Evaluating Pirfenidone Therapy Outcomes

The time interval between the date of initiation of pirfenidone therapy and either day 28 after the last dose of pirfenidone (for those who prematurely discontinued treatment) [9 (link),43 (link)] or 30 September 2023 (for those who continued the treatment) was considered “on-treatment”. “High dose” and “low dose” referred to 1800 mg and 1200 mg of pirfenidone per day (in divided doses; these are the dosages approved by the Taiwan Food and Drug Administration), respectively [8 (link)]. “AE-IPF” was defined using previously published working definitions and specifically excluded events with identifiable infectious or non-infectious etiologies [5 (link)]. Patients who underwent lung transplantation or died from any cause while receiving pirfenidone (or within 28 days of the last dose) were defined as having had “severe adverse outcomes” (SAO).
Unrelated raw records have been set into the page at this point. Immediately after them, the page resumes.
Lemma u64_small z : 0 <= z < 2 ^ 64 -> u64 z = z.
Proof. intros Hz. unfold u64. by apply Z.mod_small. Qed.

(** X3.  [calculateCidTotalOutStake] adds the stakes of the authors of a
    cid's links in [uint64_t]: the total of a cid is the sum of those
    stakes modulo 2^64 (0 for a cid without links).  It is the sum itself
    when the stakes of the slice are not negative and their sum is below
    2^64; nothing reports a sum that wrapped. *)
Theorem total_stake_is_the_sum_modulo_2_64 (cidsSize : nat) (stakes : list Z)
    (start count users : list nat) :
  let total := calculateCidTotalOutStake cidsSize stakes start count users in
  let slice_stakes i := map (stake_of stakes users) (links_of start count i) in
  total = map (fun i => u64 (sumZ (slice_stakes i))) (seq 0 cidsSize)
  /\ length total = cidsSize
  /\ (forall i, 0 <= nth i total 0 < 2 ^ 64)
  /\ (forall i, (i < cidsSize)%nat -> nth i count 0%nat = 0%nat -> nth i total 0 = 0)
  /\ (forall i, (i < cidsSize)%nat ->
                (forall s, s ∈ slice_stakes i -> 0 <= s) -> sumZ (slice_stakes i) < 2 ^ 64 ->
                nth i total 0 = sumZ (slice_stakes i)).
Proof.
  intros total slice_stakes.
  assert (Heq : total = map (fun i => u64 (sumZ (slice_stakes i))) (seq 0 cidsSize)).
  { subst total slice_stakes. unfold calculateCidTotalOutStake. apply map_ext. intros i.
    exact (fold_u64_sum (fun j => nth (nth j users 0%nat) stakes 0) (links_of start count i) 0). }
  assert (Hnth : forall i, (i < cidsSize)%nat -> nth i total 0 = u64 (sumZ (slice_stakes i))).
  { intros i Hi. rewrite Heq, nth_lookup, list_lookup_fmap, lookup_seq_lt by done. done. }
  split; [done|]. split; [by rewrite Heq, length_map, length_seq|]. split; [|split].
  - intros i. destruct (lt_dec i cidsSize) as [Hi|Hi].
    + rewrite Hnth by done. apply u64_range.
    + rewrite nth_overflow; [done|]. rewrite Heq, length_map, length_seq. lia.
  - intros i Hi H0. rewrite Hnth by done. subst slice_stakes. cbv beta.
    unfold links_of. by rewrite H0.
  - intros i Hi Hpos Hsum. rewrite Hnth by done. apply u64_small. split; [|done].
    clear -Hpos. induction (slice_stakes i) as [|s l IH]; cbn [sumZ fold_right]; [done|].
    fold (sumZ l). pose proof (Hpos s ltac:(left)).
    pose proof (IH ltac:(intros; apply Hpos; by right)). lia.
Qed.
SAO that occurred within two years after pirfenidone treatment had begun were considered as “early SAO”. Pulmonary hypertension referred to an estimated systolic pulmonary arterial pressure (based on the tricuspid regurgitation jet velocity) of ≥35 mmHg, determined via transthoracic echocardiography [43 (link),45 (link)]. When determining the annualized (52-week) and 24 week rates of change in FVC and D_LCO, we used the formulae presented in Appendix S1 of the Supplementary Materials.